Hebrew and Biblical Origin
Sharon comes from the Hebrew Sharon — the coastal plain of Israel (the Plain of Sharon), famous in antiquity for its wildflowers. The phrase "rose of Sharon" in the Song of Solomon created a lasting association between the place name and beauty or blooming. Hebrew place-names used as personal names ; Sharon, Jordan, Eden ; have this quality of carrying both geographic and spiritual resonance. Sharon arrived in English naming in the early twentieth century largely through the King James Bible's influence on American Protestant culture.
The Name That Defines Its Era
Sharon, Shirley, Sandra, and Sheila were the dominant S-names for American girls in the postwar decades. They rose and fell together, peaked together, and now sit together in that difficult space where the name is neither vintage-charming nor contemporary ; it's just dated in the specific sense of belonging fully to one generation. 1940s names are exactly at the inflection point where some (like Dorothy, Ruth, Vivian) have completed the grandma-to-charming revival cycle, while others remain stubbornly associated with the era itself.
The Counter-Reading: Too Specific a Generation?

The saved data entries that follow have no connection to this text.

(* ===== verification/Sincronizacion.v ===== *)
(** * validacion.c: synchronisation with the server

    [sincronizarConServidor]: the download of the user table and its
    installation in [listaPins]. *)

From Stdlib Require Import ZArith Lia Bool Ascii String.
From Stdlib Require Import SpecFloat.
From stdpp Require Import base list strings numbers sets.
From stdpp Require Import options.
From S2P Require Import Prelude Machine Effects Sapi Display Cerrojo Usuarios EspAT.

Section Sincronizacion.
Context {E : Env}.

(** 0: the table was replaced, 1: it was kept *)
Definition sincronizarConServidor : M Z :=
  display_clear ;;
  display_println $"SINCRONIZANDO..." 20 ;;
  display_update ;;
  bufferUsuarios ← espHTTPGetPins MAX_PINS;
  let usuariosRecibidos := Z.of_nat (length bufferUsuarios) in
  display_clear ;;
  valor ← (if 0 <? usuariosRecibidos then
      modify (fun w => set_db (actualizarBaseDeDatos bufferUsuarios usuariosRecibidos) w) ;;
      display_println $"SYNC COMPLETADA" 20 ;;
      buff ← sprintf 20 ($"USUARIOS: " ++ fmt_d (s32 usuariosRecibidos));
      display_println buff 40 ;;
      mret 0
    else
      display_println $"ERROR DE SYNC" 20 ;;
      display_println $"MANTENIENDO DB" 40 ;;
      mret 1);
  display_update ;;
  delay 1000 ;;
  display_clear ;;
  mret valor.
End Sincronizacion.

(* opaque to instance search *)
#[export] Hint Opaque sincronizarConServidor : typeclass_instances.

(** ** Footprint *)
Section SincronizacionEff.
Context {E : Env}.

#[export] Instance sincronizar_eff F K :
  Sub [CDb; CDisp] F -> Sub [KUart ESP_UART; KI2c] K -> Eff F K sincronizarConServidor.
Proof. eff_op [CDb; CDisp] [KUart ESP_UART; KI2c]. unfold sincronizarConServidor. eff_solve. Qed.
End SincronizacionEff.
Lemma display_print_durp s str : forall x y, cabe str x y ->
  durp cursor (x, y) s 0 (display_print str) (fun _ _ => True).
Proof.
  unfold display_print. induction str as [|c str IH]; intros x y (Hx & Hy & Hc); simpl.
  { by apply durp_ret. }
  unfold strlen in Hc. rewrite length_cons in Hc. pose proof (Z.div_mod y 8 ltac:(lia)).
  pose proof (Z.mod_pos_bound y 8 ltac:(lia)).
  eapply durp_bind; [apply print_char_durp; lia|intros _ c' ->|lia].
  change (0 - 0) with 0. apply IH. unfold cabe, strlen. split; [pose proof (u8_bound (x + 6)); lia|].
  split; [done|]. destruct Hc as [Hc|[Hc H6]]; [by left|right]. split; [done|].
  rewrite u8_small; lia.
Qed.

(** a line of text, centred, that fits *)
Class Linea (str : list ascii) (y : Z) : Prop :=
  linea : 0 <= y /\ strlen str <= 255 /\ (y < 48 \/ y < 64 /\ strlen str <= 21).

#[global] Instance display_println_dur s str y : Linea str y -> Dur s 0 (display_println str y).
Proof.
  intros (Hy & Hl & Hc). unfold display_println. rewrite (proj2 (Z.ltb_ge _ _)) by lia. cbv zeta.
  assert (Hn : 0 <= strlen str) by (unfold strlen; lia).
  set (q := Z.quot (128 - strlen str * 6) 2).
  assert (Hq : -1000 <= q /\ 2 * q <= 129 - strlen str * 6).
  { pose proof (Z.quot_rem' (128 - strlen str * 6) 2) as H1.
    pose proof (Z.rem_bound_abs (128 - strlen str * 6) 2) as H2. fold q in H1. lia. }
  rewrite s16_small by lia. set (x := if q <? 0 then 0 else q).
  assert (Hx : cabe str (u8 x) y).
  { assert (Hx : 0 <= x <= Z.max 0 q) by (subst x; destruct (Z.ltb_spec q 0); lia).
    rewrite u8_small by lia. split; [lia|]. split; [done|]. lia. }
  split; [lia|]. intros w Hw.
  destruct (display_print_durp s str (u8 x) y Hx) as [_ Hp].
  destruct (Hp (set_disp (mkDisplay (buffer (disp w)) (u8 x) y) w) Hw eq_refl) as (a & w' & H1 & H2 & H3 & _).
  eexists a, w'. split; [exact H1|]. split; [exact H2|exact H3].
Qed.
End Pantalla.

Definition lineab (str : list ascii) (y : Z) : bool :=
  (0 <=? y) && (strlen str <=? 255) && ((y <? 48) || (y <? 64) && (strlen str <=? 21)).
Lemma lineab_sound str y : lineab str y = true -> Linea str y.
Proof. unfold lineab, Linea. lia. Qed.
#[export] Hint Extern 0 (Linea _ _) => assumption : typeclass_instances.
#[export] Hint Extern 1 (Linea _ _) => (apply lineab_sound; vm_compute; reflexivity) : typeclass_instances.

(** [dur_loop start limit b]: a loop that watches the clock, its body lasting [b] *)
Ltac dur_loop start limit b :=
  eapply dur_mono; [eapply (dur_bucle _ start limit b)|];
  [ intros;
    repeat match goal with s : (_ * _)%type |- _ => destruct s end;
    eexists; split; [reflexivity|]; let t := fresh "t" in let Ht := fresh "Ht" in
    intros t; split; intros Ht;
    [ rewrite (proj2 (Z.ltb_lt _ _) Ht)
    | rewrite (proj2 (Z.ltb_ge _ _) Ht); eexists; reflexivity ]
  | first [lia | split; vm_compute; discriminate] | unfold LARGO; lia | try lia ].

Section Alertas.
Context {E : Env} {V : Vivo}.

(** ** stepperMotor.c, alertas.c *)
#[global] Instance step_move_dur s d : Dur s 0 (step_move d).
Proof.
  split; [lia|]. intros w (H1 & H2 & H3). exists tt, (tras (motor_events d) w).
  split; [apply step_move_tras|]. split; [done|]. exists 0. split; [lia|].
  split; [simpl; rewrite Z.add_0_r; by rewrite u64_small|]. intros _.
  unfold tras, set_hw. cbn [hw device].
  generalize (motor_events d). intros l. induction l as [|e l IH]; simpl; [lia|].
  etransitivity; [apply v_out|exact IH].
Qed.
#[global] Instance abrirCerradura_dur s : Dur s 0 abrirCerradura.
Proof. apply step_move_dur. Qed.
#[global] Instance cerrarCerradura_dur s : Dur s 0 cerrarCerradura.
Proof. apply step_move_dur. Qed.
#[global] Instance buzzer_dur s b : Dur s 0 (buzzer b).
Proof. unfold buzzer. apply _. Qed.
#[global] Instance alertaExito_dur : Dur true (320 + 9 * v_salto) alertaExito.
Proof. unfold alertaExito. dur_run. Qed.
#[global] Instance alertaError_dur : Dur true (1000 + 3 * v_salto) alertaError.
Proof. unfold alertaError. dur_run. Qed.
End Alertas.

Section Huella.
Context {E : Env} {V : Vivo}.

(** ** as608.c *)
#[global] Instance mod_scan_dur s f : Dur s 0 (mod_scan f).
Proof. unfold mod_scan. apply _. Qed.
#[global] Instance as608Send_dur s d : Dur s 0 (as608Send d).
Proof. unfold as608Send. apply (dur_for_each _ _ 0); [intros; apply _|lia|lia]. Qed.
#[global] Instance as608FlushRx_dur ms : Plazo ms -> Dur true (ms + 3 * v_salto) (as608FlushRx ms).
Proof.
  unfold Plazo. intros Hms. unfold as608FlushRx. pose proof v_salto_rango. dur_step.
  dur_loop (u32 a) ms 0. dur_run.
Qed.
#[global] Instance as608FlushAndDelay_dur a b :
  Plazo a -> Plazo b -> Dur true (a + b + 6 * v_salto) (as608FlushAndDelay a b).
Proof. intros Ha Hb. unfold as608FlushAndDelay, Plazo in *. dur_run. Qed.
#[global] Instance as608Recv_dur n ms : Plazo ms -> Dur true (ms + 4 * v_salto) (as608Recv n ms).
Proof.
  unfold Plazo. intros Hms. unfold as608Recv. pose proof v_salto_rango. dur_step.
  dur_loop (u32 a) ms v_salto. dur_run.
Qed.
Lemma as608WritePacket_dur s ty p : (length p <= 256)%nat -> Dur s 0 (as608WritePacket ty p).
Proof.
  intros Hp. unfold as608WritePacket. rewrite (proj2 (Nat.ltb_ge _ _)) by done. apply _.
Qed.
#[global] Instance as608CmdAck_dur i e ms pre fl :
  Plazo ms -> Plazo pre -> Plazo fl ->
  Dur true (ms + pre + fl + 10 * v_salto) (as608CmdAck i e ms pre fl).
Proof.
  intros Hms Hpre Hfl. unfold as608CmdAck, as608GetAck.
  pose proof (as608WritePacket_dur true 1 (i :: take 7 e)) as Hw.
  assert (Dur true 0 (as608WritePacket 1 (i :: take 7 e))).
  { apply Hw. rewrite length_cons, length_take. lia. }
  unfold Plazo in *. dur_run.
Qed.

Sharon is the rare name that may need another decade before it's genuinely available for revival. It hasn't aged to "great-grandmother" status yet ; it still reads immediately as baby boomer. Parents who love the Hebrew origin and the Sharon-rose connection might find Shira (a related Hebrew name meaning "song") a fresher path to similar roots, or wait for Sharon itself to complete the vintage cycle it has barely started. Current rankings show it continuing to fall, which is how the cycle always begins.